People Profession 2030: why leaders have a pivotal role to play in the future world of work

Discusses how leadership will impact future organisational changes

Our report, People Profession 2030: a collective view of future trends, brings together insights from hundreds of people professionals via a series of virtual roundtables and a virtual hackathon. The report highlights which trends will influence the future world of work, and the people profession’s role within this. These trends are:

  • internal change: evolving organisational models, structures, and processes 
  • digital and technological transformation 
  • changing demographics and D&I strategy 
  • diversifying employment relationships
  • sustainability, purpose and responsible business.

We also recognise that the impact of these external trends is influenced by how a business reacts and adapts. This is shaped by internal factors like people management, culture and leadership. We’ve explored this ecosystem in previous articles, including the role of culture. In this article, we discuss how leadership will impact future organisational changes.

Organisations need to adapt, and change requires leadership

COVID-19 has demonstrated that organisations can adapt quickly – and they will continue to do so as we weather the impacts of the pandemic and beyond. Change is inevitable and responding to external disruptors will always be important for businesses. During our hackathon, many noted that business models and processes aren’t currently designed to be agile, so internal change will be a future trend. But change doesn’t happen in a vacuum, and sustainable change requires engagement and buy-in across the business.

Leaders play a pivotal role here. As one hackathon participant noted: ‘This constantly changing environment requires effective leadership and managers who can act as connecting agents to [enable] innovation… and [adapt organisation design].’ There’s been plenty of research on what leadership style is most effective in managing change (for example, whether transformational or transactional leadership is linked to successful change implementation). There are many important leader characteristics, but the way leaders communicate change, manage issues and role model new behaviours will influence the success of organisational change and the organisation’s culture.

Leaders establish the ‘tone from the top’ and set behavioural norms. A key question for one hackathon participant was ’what are the leadership behaviours we need to be able to deliver our new models and purpose? You change culture by changing leadership behaviours, not by doing a cultural change programme’. Other people professionals emphasised the importance of clear messaging, transparency, and servant leadership behaviours (serving the organisation and its people) as vital to future success.

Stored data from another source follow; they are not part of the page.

(** [TTable.storeEntry(depth, score, flag, key, move)]: the table is
    updated and the call is logged. *)
Definition logged_store (depth : Z) (score : Score) (f : Flag)
    (key : Z) (move : Move) (s : St) : St :=
  set_tt_log ({| st_depth := depth; st_score := score; st_flag := f;
                 st_key := key; st_move := move;
                 st_stopped := stopped s |} :: tt_log s)
    (set_TTable (storeEntry (TTable s) depth score f key move) s).

Definition TTable_storeEntry (depth : Z) (score : Score) (f : Flag)
    (key : Z) (move : Move) : M unit :=
  modify (logged_store depth score f key move).

Definition print (line : string) : M unit :=
  modify (fun s : St => set_output (line :: output s) s).

Definition inCheck_of (b : Board) : bool :=
  isSquareAttacked b (opp (sideToMove b)) (KingSQ b (sideToMove b)).

(** *** [Eval::evaluation] *)
Definition evaluation (b : Board) : Score :=
  clamp (nnue_scaled b) (VALUE_MATED_IN_PLY + 1) (VALUE_MATE_IN_PLY - 1).

(** *** [Search::limitReached] *)
Definition limitReached : M bool :=
  stop <- (if normalSearch cfg then load_stopped else ret false) ;;
  if stop then ret true
  else if negb (id cfg =? 0) then ret false
  else
    n <- gets (fun s : St => nodes s) ;;
    if negb (limit_nodes (limit cfg) =? 0) && (n >=? limit_nodes (limit cfg))
    then ret true
    else
      modify (fun s : St => set_checkTime (checkTime s - 1) s) ;;
      ct <- gets (fun s : St => checkTime s) ;;
      if ct >? 0 then ret false
      else
        modify (set_checkTime 2047) ;;
        if negb (maximum (limit_time (limit cfg)) =? 0) then
          ms <- getTime ;;
          if ms >=? maximum (limit_time (limit cfg)) then
            modify (set_stopped true) ;;
            ret true
          else ret false
        else ret false.

(** *** [Search::probeTB] *)
Definition probeTB (b : Board) : Score :=
  if piece_count b >? TB_LARGEST then VALUE_NONE
  else
    match tb_probe_wdl b with
    | TB_LOSS => VALUE_TB_LOSS
    | TB_WIN => VALUE_TB_WIN
    | TB_DRAW | TB_BLESSED_LOSS | TB_CURSED_WIN => 0
    | TB_FAILED => VALUE_NONE
    end.

(** *** History heuristics *)

Definition bonus (depth : Z) : Z := Z.min 2000 (depth * 155).

(** Position of [history[c][from][to]] in the flattened [2][64][64] table. *)
Definition history_index (c : Color) (f t : Square) : Z := (c * 64 + f) * 64 + t.

(** Modelled from the spec: [getHistory] comes from a header that is not
    among the sources; for quiet moves it is the butterfly entry
    "indexed by (side-to-move, from, to)". *)
Definition getHistory (move : Move) (s : St) : Z :=
  zget (history s)
    (history_index (sideToMove (board s)) (from move) (to move)).

Definition updateHistoryBonus (move : Move) (bonus : Z) (s : St) : St :=
  let hhBonus := bonus - (getHistory move s * Z.abs bonus) ÷ 16384 in
  let i := history_index (sideToMove (board s)) (from move) (to move) in
  set_history (zset (history s) i (zget (history s) i + hhBonus)) s.

Definition updateHistory (bestmove : Move) (bonus depth : Z)
    (quiets : list Move) (quietCount : Z) (s : St) : St :=
  let s1 := if depth >? 1 then updateHistoryBonus bestmove bonus s else s in
  fold_left
    (fun (acc : St) (i : Z) =>
       let move := zget quiets i in
       if move =? bestmove then acc
       else updateHistoryBonus move (- bonus) acc)
    (zrange 0 quietCount) s1.

Definition updateAllHistories (bestMove : Move) (best beta : Score)
    (depth : Z) (quiets : list Move) (quietCount : Z) (ss : Z) (s : St) : St :=
  if best <? beta then s
  else
    let depthBonus := bonus depth in
    if pieceAtB (board s) (to bestMove) =? None_piece then
      let p := ply (frame s ss) in
      let s1 := set_killerMoves
                  (zset2 (killerMoves s) 1 p (zget2 (killerMoves s) 0 p)) s in
      let s2 := set_killerMoves (zset2 (killerMoves s1) 0 p bestMove) s1 in
      updateHistory bestMove depthBonus depth quiets quietCount s2
    else s.

(** *** [Search::qsearch] *)

(** What the move loop of [qsearch] does with one move. *)
Inductive QPrune := DeltaPruned | SeePruned | Searched.

(** The two pruning tests at the head of the loop body.  [seeOk] is
    [board.see(move, 0)]. *)
Definition qsearch_prune (bestValue alpha : Score) (captured : PieceType)
    (inCheck promo nonPawn seeOk : bool) : QPrune :=
  if bestValue >? VALUE_TB_LOSS_IN_MAX_PLY then
    if negb (captured =? NONETYPE)
       && negb inCheck
       && (bestValue + 400 + piece_values_EG captured <? alpha)
       && negb promo
       && nonPawn
    then DeltaPruned
    else if negb inCheck && negb seeOk then SeePruned
    else Searched
  else Searched.

(** Locals that the move loop of [qsearch] updates. *)
Record QLoop := {
  q_alpha : Score;
  q_bestValue : Score;
  q_bestMove : Move
}.

(** Locals fixed before the move loop of [qsearch] starts. *)
Record QEntry := {
  qe_inCheck : bool;
  qe_color : Color;
  qe_mp : MovePick;
  qe_loop : QLoop
}.

(** The part of [qsearch] between the limit check and the move loop; it
    only reads the search object.  [inl v] is [return v]. *)
Definition qsearch_entry (node : Node) (alpha beta : Score) (ss : Z)
    (s : St) : Score + QEntry :=
  let PvNode := match node with PV => true | _ => false end in
  let color := sideToMove (board s) in
  let inCheck := isSquareAttacked (board s) (opp color) (KingSQ (board s) color) in
  let p := ply (frame s ss) in
  if p >=? MAX_PLY then inl (evaluation (board s))
  else if isRepetition (board s) (1 + b2z PvNode) then
    inl (-1 + Z.land (nodes s) 2)
  else
    match isDrawn (board s) inCheck with
    | Result_LOST => inl (mated_in p)
    | Result_DRAWN => inl 0
    | Result_NONE =>
      let bestValue := evaluation (board s) in
      if bestValue >=? beta then inl bestValue
      else
        let alpha := if bestValue >? alpha then bestValue else alpha in
        let '(ttHit, ttMove, tte) := probeTT (TTable s) (hashKey (board s)) in
        let ttScore :=
          if ttHit then scoreFromTT (tte_score (tte_at (TTable s) tte)) p
          else VALUE_NONE in
        let fl := tte_flag (tte_at (TTable s) tte) in
        let continue_ :=
          inr {| qe_inCheck := inCheck; qe_color := color;
                 qe_mp := mp_qsearch ss ttMove
                            (if ttHit then TT_MOVE else GENERATE);
                 qe_loop := {| q_alpha := alpha; q_bestValue := bestValue;
                               q_bestMove := NO_MOVE |} |} in
        if ttHit && negb PvNode && negb (ttScore =? VALUE_NONE)
           && negb (Flag_eqb fl NONEBOUND)
        then
          if Flag_eqb fl EXACTBOUND then inl ttScore
          else if Flag_eqb fl LOWERBOUND && (ttScore >=? beta) then inl ttScore
          else if Flag_eqb fl UPPERBOUND && (ttScore <=? alpha) then inl ttScore
          else continue_
        else continue_
    end.

(** The move loop.  [rec alpha beta ss] is the recursive call
    [qsearch<node>(alpha, beta, ss)]; [n] bounds the number of moves
    fetched. *)
Fixpoint qsearch_moves (rec : Score -> Score -> Z -> Fn (S:=St)) (n : nat)
    (inCheck : bool) (color : Color) (beta : Score) (ss : Z)
    (mp : MovePick) (l : QLoop) : M (S:=St) QLoop :=
  match n with
  | O => out_of_fuel
  | Datatypes.S n' =>
    s <- gets (fun s : St => s) ;;
    let '(move, mp) := nextMove mp s in
    if move =? NO_MOVE then ret l
    else
      let captured := type_of_piece (pieceAtB (board s) (to move)) in
      match qsearch_prune (q_bestValue l) (q_alpha l) captured inCheck
              (promoted move) (nonPawnMat (board s) color)
              (see (board s) move 0) with
      | DeltaPruned | SeePruned =>
        qsearch_moves rec n' inCheck color beta ss mp l
      | Searched =>
        modify (fun s : St => set_nodes (nodes s + 1) s) ;;
        modify (fun s : St => set_board (makeMove true (board s) move) s) ;;
        v <- call (rec (- beta) (- q_alpha l) (ss + 1)) ;;
        let score := - v in
        modify (fun s : St => set_board (unmakeMove false (board s) move) s) ;;
        if score >? q_bestValue l then
          if score >? q_alpha l then
            let l' := {| q_alpha := score; q_bestValue := score;
                         q_bestMove := move |} in
            if score >=? beta then ret l'
            else qsearch_moves rec n' inCheck color beta ss mp l'
          else
            qsearch_moves rec n' inCheck color beta ss mp
              {| q_alpha := q_alpha l; q_bestValue := score;
                 q_bestMove := q_bestMove l |}
        else qsearch_moves rec n' inCheck color beta ss mp l
      end
  end.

Internal change will always be a reality in our organisation. Leaders have a pivotal role in leading change, and doing so in a purpose-led, sustainable way that considers the needs and perspectives of different stakeholder groups, taking a principles-based, ethical approach to decision-making.

Purpose-led business requires purpose-led leadership

Another of the five key trends surfaced in the hackathon was sustainability, purpose and responsible business. This recognises the rising priority given to more responsible business practices and the importance of purpose-led business.

As one people professional said: ‘It’s no longer enough for companies to comply with legislation, to be successful we must be a force for good. Employees increasingly want their work to serve a higher purpose and to feel aligned with the values of their employer.’

We discuss trust, leadership and responsible business in our recent report Responsible business through crisis, where many leaders recognised that having clear purpose and values acted as a guiding light in decision-making through COVID-19. Leaders need to create and role model those values. Setting values, purpose and mission will be more important for leaders in the context of social change and increased expectations from investors and employees to adopt more sustainable business practices.

Beyond the pandemic, we could also see a shift in business offerings and practices in the wake of external regulation and pressure for sustainability in the future. Values and purpose-led leadership will need to continue to weave through decision-making. Our Purposeful leadership report highlights characteristics like the moral self, commitment to stakeholders and vision as key parts of leader behaviour for more ethical and purpose-based organisations that take a long-term, sustainable approach.